Data records: Begin

(* ===== verification/FloatTextModel.v ===== *)
(** * A model of the float text laws

    A concrete text format for floats, mantissa and binary exponent separated
    by [p] (in the manner of the 'b' format of [strconv]), that satisfies
    [FloatTextLaws]: the laws are consistent, and the witnesses of the
    theorems that assume them run on it. *)

From Stdlib Require Import ZArith Lia SpecFloat Ascii DecimalString DecimalPos DecimalZ.
From stdpp Require Import prelude strings list.
From S2P Require Import Prelude GoFloat GoString Materialize.

#[local] Open Scope Z_scope.

(** Decimal integers of any size. *)
Definition parse_int (s : string) : option Z := Z.of_int <$> NilZero.int_of_string s.

Lemma parse_Itoa z : parse_int (Itoa z) = Some z.
Proof.
  unfold parse_int, Itoa. rewrite NilZero.isi; [simpl; by rewrite DecimalZ.of_to|..];
    destruct z; simpl; try done; intros [= E]; by apply (DecimalPos.Unsigned.to_uint_nonnil p).
Qed.

Definition p_text (m e : Z) : string := (Itoa m +:+ String "p" (Itoa e)).

Definition p_format (x : float64) : string :=
  match x with
  | S754_zero s => p_text 0 (if s then 1 else 0)
  | S754_finite s m e => p_text (if s then Zneg m else Zpos m) e
  | _ => "NaN"
  end.

Definition p_value (m e : Z) : float64 :=
  match m with
  | Z0 => S754_zero (negb (e =? 0))
  | Zpos m => S754_finite false m e
  | Zneg m => S754_finite true m e
  end.

Definition p_parse (s : string) : result float64 :=
  match Split "p" s with
  | [n] => match parse_int n with Some n => Ok (float_of_Z n 0) | None => Err (Fresh "invalid syntax") end
  | [m; e] =>
      match parse_int m, parse_int e with
      | Some m, Some e => Ok (p_value m e)
      | _, _ => Err (Fresh "invalid syntax")
      end
  | _ => Err (Fresh "invalid syntax")
  end.

#[export] Instance p_float_text : FloatText := {| FormatFloat := p_format; ParseFloat := p_parse |}.

Lemma p_parse_text m e : p_parse (p_text m e) = Ok (p_value m e).
Proof.
  unfold p_parse, p_text. rewrite Split_app, Split_no_sep by (by apply Itoa_no_char).
  by rewrite !parse_Itoa.
Qed.

Lemma p_text_no_char c m e : in_numeral c = false → c ≠ "p"%char → has_char c (p_text m e) = false.
Proof.
  intros Hc Hp. unfold p_text. rewrite has_char_app. cbn [has_char].
  by rewrite !Itoa_no_char, bool_decide_eq_false_2.
Qed.

#[export] Instance p_float_text_laws : FloatTextLaws p_float_text.
Proof.
  constructor; simpl.
  - intros [[]|?| |[] m e] Hf Hv; try done; simpl; by rewrite p_parse_text.
  - intros n _. unfold p_parse. rewrite Split_no_sep by (by apply Itoa_no_char).
    by rewrite parse_Itoa.
  - intros x c Hc. assert (in_numeral c = false ∧ c ≠ "p"%char ∧ has_char c "NaN" = false) as (Hn & Hp & Hnan).
    { apply elem_of_cons in Hc as [->|Hc]; [done|]. apply elem_of_cons in Hc as [->|Hc]; [done|].
      by apply list_elem_of_singleton in Hc as ->. }
    destruct x as [[]|?| |[] m e]; first [exact Hnan|by apply p_text_no_char].
Qed.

Data records: End

● **Problem description**:
Every line above that includes the word "simpl" should be listed.

● **Problem solution**:
  unfold parse_int, Itoa. rewrite NilZero.isi; [simpl; by rewrite DecimalZ.of_to|..];
    destruct z; simpl; try done; intros [= E]; by apply (DecimalPos.Unsigned.to_uint_nonnil p).
  constructor; simpl.
  - intros [[]|?| |[] m e] Hf Hv; try done; simpl; by rewrite p_parse_text.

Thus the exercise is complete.